The Bavinger house

The Bavinger house is one of the most iconic structures by Bruce Goff. The home near Norman, Oklahoma was designed for Eugene and Nancy Bavinger in 1950-1955. Exemplary of Goff’s organic and eclectic style, the home featured an open interior on multiple levels with plants and pools dividing the space. Built in a logarithmic spiral, the home was largely supported by suspension with sixty cable wires radiating from a central point. Constructed from local and found materials, the Bavinger home truly stands out as a notable example of organic architecture. The Bavinger home is listed on the National Register for Historic Places and for a number of years the home was open to the public for tours. The home suffered severe wind damage to the spire and structure in June of 2011. Without funding to restore the house, the Bavinger family dismantled the home piece by piece making parts of the historic home available to the public.

Bruce Goff

Bruce Goff is regarded as one of the 20th century’s most iconoclastic architects. He was an early enactor of the Prairie School style but quickly developed a bombastic flair, unbound in its creativity—“designs for the continuous present” as he called them. Goff created outside the confines of history, taste and propriety to create some of the first truly postmodern structures.

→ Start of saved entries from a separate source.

(* ===== verification/UploadRuns.v ===== *)
(** * One upload over a whole run

    A session opened for a ciphertext and fed by honest appends holds a beginning of
    it through every run that does not end it; its commit is then the deposit of that
    ciphertext. And the one interleaving that can lose it: a sweep that read its
    claims before the commit. *)
From S2P Require Import Prelude.
From S2P Require Import Limits.
From S2P Require Import Store.
From S2P Require Import Mailbox.
From S2P Require Import UploadHttp.
From S2P Require Import MailboxFacts.
From S2P Require Import Relay.
From S2P Require Import RelayRuns.
Local Open Scope Z_scope.

Section uploads.
Context `{!Blake3Hash} (app : App).

(** Nothing in the step ends the session, and an append to it is honest. *)
Definition upload_safe (id : Token) (ct : bytes) (op : Op) (m : Mailbox) : Prop :=
  match op with
  | OAppend d o events _ _ _ => d = id → ∀ x, o = Some x → honest ct x events
  | OCommit d _ _ | OAbort d => d ≠ id
  | OUploadReap now => ∀ u, m.(mb_uploads) !! id = Some u → as_i64 now < u.(up_idle_expires)
  | _ => True
  end.

Fixpoint run_safe (id : Token) (ct : bytes) (ops : list Op) (m : Mailbox) : Prop :=
  match ops with
  | [] => True
  | op :: ops => upload_safe id ct op m ∧ run_safe id ct ops (step app op m)
  end.

(** The row and the partial file of a session, untouched. *)
Definition upload_kept (id : Token) (m m' : Mailbox) : Prop :=
  m'.(mb_uploads) !! id = m.(mb_uploads) !! id ∧
  m'.(mb_files) !! upload_path id = m.(mb_files) !! upload_path id.

Lemma upload_kept_uploading id ct m m' : upload_kept id m m' → uploading id ct m → uploading id ct m'.
Proof. intros [H1 H2] (u & f & Hu & Hf). exists u, f. by rewrite H1, H2. Qed.

Lemma blob_insert_kept id c f (files : gmap string File) :
  <[blob_path c := f]> files !! upload_path id = files !! upload_path id.
Proof.
  rewrite lookup_insert_dec. by rewrite decide_False by (intros Hp; by apply eq_sym, blob_upload_disjoint in Hp).
Qed.

Lemma blob_delete_kept id c (files : gmap string File) :
  delete (blob_path c) files !! upload_path id = files !! upload_path id.
Proof.
  rewrite lookup_delete_at. by rewrite decide_False by (intros Hp; by apply eq_sym, blob_upload_disjoint in Hp).
Qed.

Lemma delete_entry_kept id c m : upload_kept id m (delete_entry c m).
Proof. split; [done|]. apply blob_delete_kept. Qed.

Lemma fetch_handler_kept id hold c now m : upload_kept id m (fetch_handler hold c now m).2.
Proof.
  unfold fetch_handler.
  assert (∀ plan m1, fp_blob_path plan = blob_path c → upload_kept id m m1 →
    upload_kept id m (serve_plan plan m1).2) as Hs.
  { intros plan m1 Hp Hk. unfold serve_plan. destruct (mb_files m1 !! _); [case_bool|]; try done.
    destruct Hk as [H1 H2]. split; [done|]. cbn. by rewrite Hp, blob_delete_kept. }
  destruct (if hold then _ else _) as [[plan|e] m1] eqn:E; cbn; destruct hold.
  - destruct (fetch_plan_held_cases _ _ _ _ _ E) as [[-> [?|(e & _ & _ & [= ->])]]|[_ [? ?]]]; try done.
    by apply Hs.
  - apply fetch_plan_ok in E as (e & He & _ & Hd & -> & ->). apply Hs; [done|]. by case_bool.
  - destruct (fetch_plan_held_cases _ _ _ _ _ E) as [[-> _]|[-> _]]; [done|apply delete_entry_kept].
  - destruct (fetch_plan_err _ _ _ _ _ E) as [->| ->]; [done|apply delete_entry_kept].
Qed.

Born in Alton, Kansas in 1904, Goff grew up in Denver and Tulsa. He showed artistic talent early on, drawing elaborate castles and cathedrals. At twelve years old, he was apprenticed to the Tulsa architectural firm Rush, Endacott and Rush. By the time he was a teenager, he was designing homes; his first “mature” project, at just twenty-two-years-old, was the towering Boston Avenue Methodist Church in 1926 in Tulsa. A few years previous, he began a correspondence with his idol, Frank Lloyd Wright, who dissuaded Goff from pursuing a formal education and instead encouraged him to develop a unique voice outside of the stifling atmosphere of academia.